Se il setting iniziale, perciò, rende Non muoiono le api una distopia fatta e finita, le storie di cui il romanzo si compone lo avvicinano, con lo scorrere delle pagine, a un futuro di speranza e di empatia, di connessioni con gli altri e le altre, anche con coloro che fino a quel momento, per paura (loro) e disprezzo (nostro) hanno vissuto in cittadelle il più possibile avulse dalla società che le circonda – e che proprio per questo motivo offrono a chi è rimasto, a chi ha resistito, terreno fertile per ricostruire. “È come per la Storia.” fa dire l’autrice a Hamed, abitante della cittadella di Q, “Un nuovo mondo ha bisogno di nuova cartografia, oltre che di una nuova storiografia.”

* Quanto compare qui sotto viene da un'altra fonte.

(** Every set-up step succeeds except the policy store, which answers
    [policyStoreErr]. *)
Definition env (policyStoreErr : option error) : Env := {|
  defaultLeaseDuration := day;
  maxLeaseDuration := 30 * day;
  shamir_ShareOverhead := 1;
  credentialRoutePrefix := "auth/";
  ErrPermissionDenied_text := "permission denied";
  ErrInvalidRequest_text := "invalid request";
  json_Unmarshal := fun _ => (mkSealConfig 5 3, None);
  shamir_Combine := combine;
  barrier_KeyLength := fun _ => (32, 32);
  barrier_Unseal := fun _ key =>
    if bytes_Equal key masterKey then None else Some (ErrInvalidKey "wrong master key");
  barrier_Seal := fun _ => None;
  barrier_Get := fun _ key =>
    if String.eqb key "core/leader/uuid-A"
    then (Some (mkEntry key (list_byte_of_string "https://a:8200")), None)
    else (None, None);
  barrier_Put := fun _ _ => None;
  barrier_Delete := fun _ _ => None;
  physical_Get := fun _ key => (Some (mkEntry key []), None);
  loadMounts := fun _ => None;
  setupMounts := fun _ => None;
  startRollback := fun _ => None;
  setupPolicyStore := fun _ => policyStoreErr;
  loadCredentials := fun _ => None;
  setupCredentials := fun _ => None;
  setupExpiration := fun _ => None;
  loadAudits := fun _ => None;
  setupAudits := fun _ => None;
  teardownAudits := fun _ => None;
  stopExpiration := fun _ => None;
  teardownCredentials := fun _ => None;
  teardownPolicyStore := fun _ => None;
  stopRollback := fun _ => None;
  unloadMounts := fun _ => None;
  tokenStore_Lookup := fun _ id =>
    if String.eqb id "root-token" then (Some rootEntry, None) else (None, None);
  tokenStore_UseToken := fun _ _ => None;
  tokenStore_Create := fun _ _ => ("fresh-token", None);
  policy_ACL := fun _ names =>
    (if strListContains names "root" then rootACL else emptyACL, None);
  router_LoginPath := fun _ path => String.eqb path "auth/userpass/login";
  router_RootPath := fun _ path => String.prefix "sys/" path;
  router_MatchingMount := fun _ _ => "auth/userpass/";
  router_Route := fun _ req => route req;
  expiration_Register := fun _ req _ => (req_Path req ++ "/lease-1", None);
  expiration_RegisterAuth := fun _ _ _ => None;
  auditBroker_LogRequest := fun _ _ _ => None;
  auditBroker_LogResponse := fun _ _ _ _ _ => None;
  generateUUID := fun _ => "uuid-B";
  ha_LockWith := fun _ _ _ => None;
  lock_Lock := fun _ => (true, None);
  lock_Value := fun _ => (true, "uuid-A", None);
  select_stop := seen_Select_Leader_Stop;
  select_leader_stop := fun _ => LeaderLost;
  select_retry_stop := fun _ => TimerFired
|}.

Definition healthy : Env := env None.
Definition brokenPolicyStore : Env := env (Some (Errorf "policy store unavailable")).

(** A freshly constructed core ([NewCore]): sealed, standby, no HA. *)
Definition newCore : Core :=
  mkCore false "" false true true ChanNil ChanNil [] ChanNil.

(** The same core with an HA backend, advertising an address. *)
Definition newHACore : Core :=
  mkCore true "https://b:8200" false true true ChanNil ChanNil [] ChanNil.

Definition fresh : State := mkState newCore [].

(** An unsealed, active core without HA. *)
Definition active : State :=
  mkState (set_standby false (set_sealed false newCore)) [].

(** An unsealed HA core, first as standby, then as leader. *)
Definition haStandby : State := mkState (set_sealed false newHACore) [].
Definition haActive : State :=
  mkState (set_standby false (set_sealed false newHACore)) [].

Definition request (op : Operation) (path token : string) : Request :=
  mkRequest op path token "" [].

Definition createLeasedRootToken : Request :=
  mkRequest WriteOperation "auth/token/create" "root-token" "" [("lease", "1h")].

(** The sealed core after one, then two, of the three shares it needs. *)
Definition onePart : State := snd (Unseal healthy s1 fresh).
Definition twoParts : State := snd (Unseal healthy s2 onePart).

(** The state in which [Unseal] finds the core once it has read the key
    length and the seal configuration. *)
Definition configRead (s : State) : State :=
  snd (Core_SealConfig healthy (mkState (core s) (calls s ++ [Barrier_KeyLength])%list)).
(** * Undistortion of an OpenSfM reconstruction

    A shallow embedding of [opensfm/commands/undistort.py]: the conversion of
    camera models to pinhole cameras, the split of a panorama into six
    perspective views, the resampling of the rasters and the projection of
    the panorama's observations into the track graph.

    Python floats are IEEE binary64 numbers: they are modelled by Rocq's
    primitive floats.  Python dictionaries keep their insertion order: they
    are modelled by association lists that a write updates in place or
    extends at the end.  Exceptions are values of an error monad. *)

From Stdlib Require Import ZArith List String Bool Floats Lia.
Import ListNotations.

Local Open Scope string_scope.
Local Open Scope Z_scope.

(** ** Exceptions *)

Inductive exn : Type :=
| KeyError (key : string)
| IndexError
| ValueError
| OverflowError
| AttributeError (attribute : string)
| RuntimeError (message : string)
| Cv2Error
| NotImplementedError (message : string).

Inductive result (A : Type) : Type :=
| Ok (value : A)
| Raise (e : exn).

Arguments Ok {A} value.
Arguments Raise {A} e.

Definition bind {A B : Type} (r : result A) (k : A -> result B) : result B :=
  match r with
  | Ok a => k a
  | Raise e => Raise e
  end.

Notation "x <- r ;; k" := (bind r (fun x => k))
  (at level 61, r at next level, right associativity).
Notation "' p <- r ;; k" := (bind r (fun x => let p := x in k))
  (at level 61, p pattern, r at next level, right associativity).

Fixpoint mapM {A B : Type} (f : A -> result B) (l : list A) : result (list B) :=
  match l with
  | [] => Ok []
  | a :: l' => b <- f a ;; bs <- mapM f l' ;; Ok (b :: bs)
  end.

(** ** Python numbers *)

Definition np_pi : float := 0x1.921fb54442d18p+1%float.

(** [float(z)]: the nearest binary64 number. *)
Definition float_of_Z (z : Z) : float :=
  SF2Prim (binary_normalize prec emax z 0 false).

(** [int(f)]: truncation toward zero; it raises on a NaN and on an infinity. *)
Definition int_of_float (f : float) : result Z :=
  match Prim2SF f with
  | S754_nan => Raise ValueError
  | S754_infinity _ => Raise OverflowError
  | S754_zero _ => Ok 0
  | S754_finite s m e =>
      let a := if 0 <=? e then Z.pos m * 2 ^ e else Z.pos m / 2 ^ (- e) in
      Ok (if s then - a else a)
  end.

(** A Python number is an [int] or a [float]; the command line gives the
    image scale as a float, the callers of [undistort_image] for masks give
    the int [1]. *)
Inductive number : Type :=
| PyInt (z : Z)
| PyFloat (f : float).

(** [n == 1.0] *)
Definition eq_1_0 (n : number) : bool :=
  match n with
  | PyInt z => z =? 1
  | PyFloat f => PrimFloat.eqb f 1%float
  end.

(** [z * n] for an int [z] *)
Definition int_mul (z : Z) (n : number) : number :=
  match n with
  | PyInt z' => PyInt (z * z')
  | PyFloat f => PyFloat (float_of_Z z * f)%float
  end.

(** [int(n)] *)
Definition int (n : number) : result Z :=
  match n with
  | PyInt z => Ok z
  | PyFloat f => int_of_float f
  end.

Definition gtb (x y : float) : bool := PrimFloat.ltb y x.

(** ** Dictionaries with string keys, in insertion order *)

Module Dict.

Definition t (V : Type) : Type := list (string * V).

Definition empty {V : Type} : t V := [].

Fixpoint get {V : Type} (d : t V) (k : string) : option V :=
  match d with
  | [] => None
  | (k', v) :: d' => if String.eqb k k' then Some v else get d' k
  end.

(** [d[k] = v] *)
Fixpoint set {V : Type} (d : t V) (k : string) (v : V) : t V :=
  match d with
  | [] => [(k, v)]
  | (k', v') :: d' =>
      if String.eqb k k' then (k', v) :: d' else (k', v') :: set d' k v
  end.

(** [k in d] *)
Definition mem {V : Type} (d : t V) (k : string) : bool :=
  match get d k with
  | Some _ => true
  | None => false
  end.

Definition keys {V : Type} (d : t V) : list string := map fst d.

Definition values {V : Type} (d : t V) : list V := map snd d.

Definition len {V : Type} (d : t V) : nat := List.length d.

(** [d[k]], which raises [KeyError] *)
Definition getitem {V : Type} (d : t V) (k : string) : result V :=
  match get d k with
  | Some v => Ok v
  | None => Raise (KeyError k)
  end.

End Dict.

(** ** Vectors and matrices of floats *)

Definition vec2 : Type := float * float.
Definition vec3 : Type := float * float * float.
Definition vec4 : Type := float * float * float * float.
Definition mat3 : Type := vec3 * vec3 * vec3.
Definition mat4 : Type := vec4 * vec4 * vec4 * vec4.

(** [m.T] *)
Definition transpose (m : mat3) : mat3 :=
  let '((a00, a01, a02), (a10, a11, a12), (a20, a21, a22)) := m in
  ((a00, a10, a20), (a01, a11, a21), (a02, a12, a22)).

(** [m[:3, :3]] *)
Definition top_left_3x3 (m : mat4) : mat3 :=
  let '((a00, a01, a02, _), (a10, a11, a12, _), (a20, a21, a22, _), _) := m in
  ((a00, a01, a02), (a10, a11, a12), (a20, a21, a22)).

Definition dot3 (a b : vec3) : float :=
  let '(a0, a1, a2) := a in
  let '(b0, b1, b2) := b in
  (a0 * b0 + a1 * b1 + a2 * b2)%float.

(** [np.dot(a, b)] of two matrices: rows of [a] against columns of [b]. *)
Definition np_dot_mm (a b : mat3) : mat3 :=
  let '(r0, r1, r2) := a in
  let '(c0, c1, c2) := transpose b in
  ((dot3 r0 c0, dot3 r0 c1, dot3 r0 c2),
   (dot3 r1 c0, dot3 r1 c1, dot3 r1 c2),
   (dot3 r2 c0, dot3 r2 c1, dot3 r2 c2)).

(** [np.dot(v, m)] of a vector and a matrix: [v] against the columns of [m]. *)
Definition np_dot_vm (v : vec3) (m : mat3) : vec3 :=
  let '(c0, c1, c2) := transpose m in
  (dot3 v c0, dot3 v c1, dot3 v c2).

(** The product of a matrix and a column vector: what rotating a bearing by
    a rotation matrix means. *)
Definition mat_vec (m : mat3) (v : vec3) : vec3 :=
  let '(r0, r1, r2) := m in
  (dot3 r0 v, dot3 r1 v, dot3 r2 v).

(** ** The data model of [opensfm.types] *)

(** Modelled from the spec: the camera classes of [opensfm.types], with the
    attributes that the source reads and writes and the data model lists
    (identity, projection kind, size, focal lengths, distortion
    coefficients, and their priors). *)
Module PerspectiveCamera.
Record t : Type := Build {
  id : string;
  width : Z;
  height : Z;
  focal : float;
  focal_prior : float;
  k1 : float;
  k1_prior : float;
  k2 : float;
  k2_prior : float
}.
End PerspectiveCamera.

Module BrownPerspectiveCamera.
Record t : Type := Build {
  id : string;
  width : Z;
  height : Z;
  focal_x : float;
  focal_y : float;
  focal_x_prior : float;
  focal_y_prior : float;
  k1 : float;
  k2 : float;
  p1 : float;
  p2 : float;
  k3 : float;
  k1_prior : float;
  k2_prior : float;
  p1_prior : float;
  p2_prior : float;
  k3_prior : float
}.
End BrownPerspectiveCamera.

Se immaginiamo Non muoiono le api come un corpo, Leonard – che per la prima volta comprende il significato profondo della parola speranza, che scopre cosa voglia dire avere fiducia nel futuro – è il cervello, è la figura che scava nel passato per comprendere il presente e scrivere il futuro (perché “scrivere, ora, non è più solo un atto di speranza, una missione individuale: finalmente posso diventare un tramite tra il presente e il futuro, vivere nel mondo per restituire al mondo, sapendo che altri leggeranno, trascriveranno, e forse nel futuro ricorderanno.”), mentre Anna – che non smette di prendersi cura di chi la circonda, neanche quando ciò le permetterebbe di avere cura di se stessa – è il braccio che avvolge, che culla, la mano che consola, che sostiene e Andrea, con i suoi cinque anni e il suo naso carinissimo è il cuore, l’anima, gli occhi spalancati che vedono oltre il reale, traghettando chi legge in un realismo magico che non snatura la storia ma che, anzi, esalta gli elementi più crudi presi in prestito dal passato della nostra società.
Con la sua scrittura delicata ma tenace, Natalia Guerrieri scrive una distopia impreziosita da un ricamo di weirdness, una storia che non finge che stia andando – e che andrà – tutto bene; Non muoiono le api non è una narrazione di potere sovvertito e di ordine ristabilito, ma è una storia dell’antropocene che presenta nuovi epiloghi, nuove società, una storia di resistenza, di vita nonostante tutto, una storia che ha un messaggio da trasmettere, “nella speranza che anche solo una persona sia in ascolto, [che] è già un modo per cambiare le cose. E infatti hanno trovato noi.”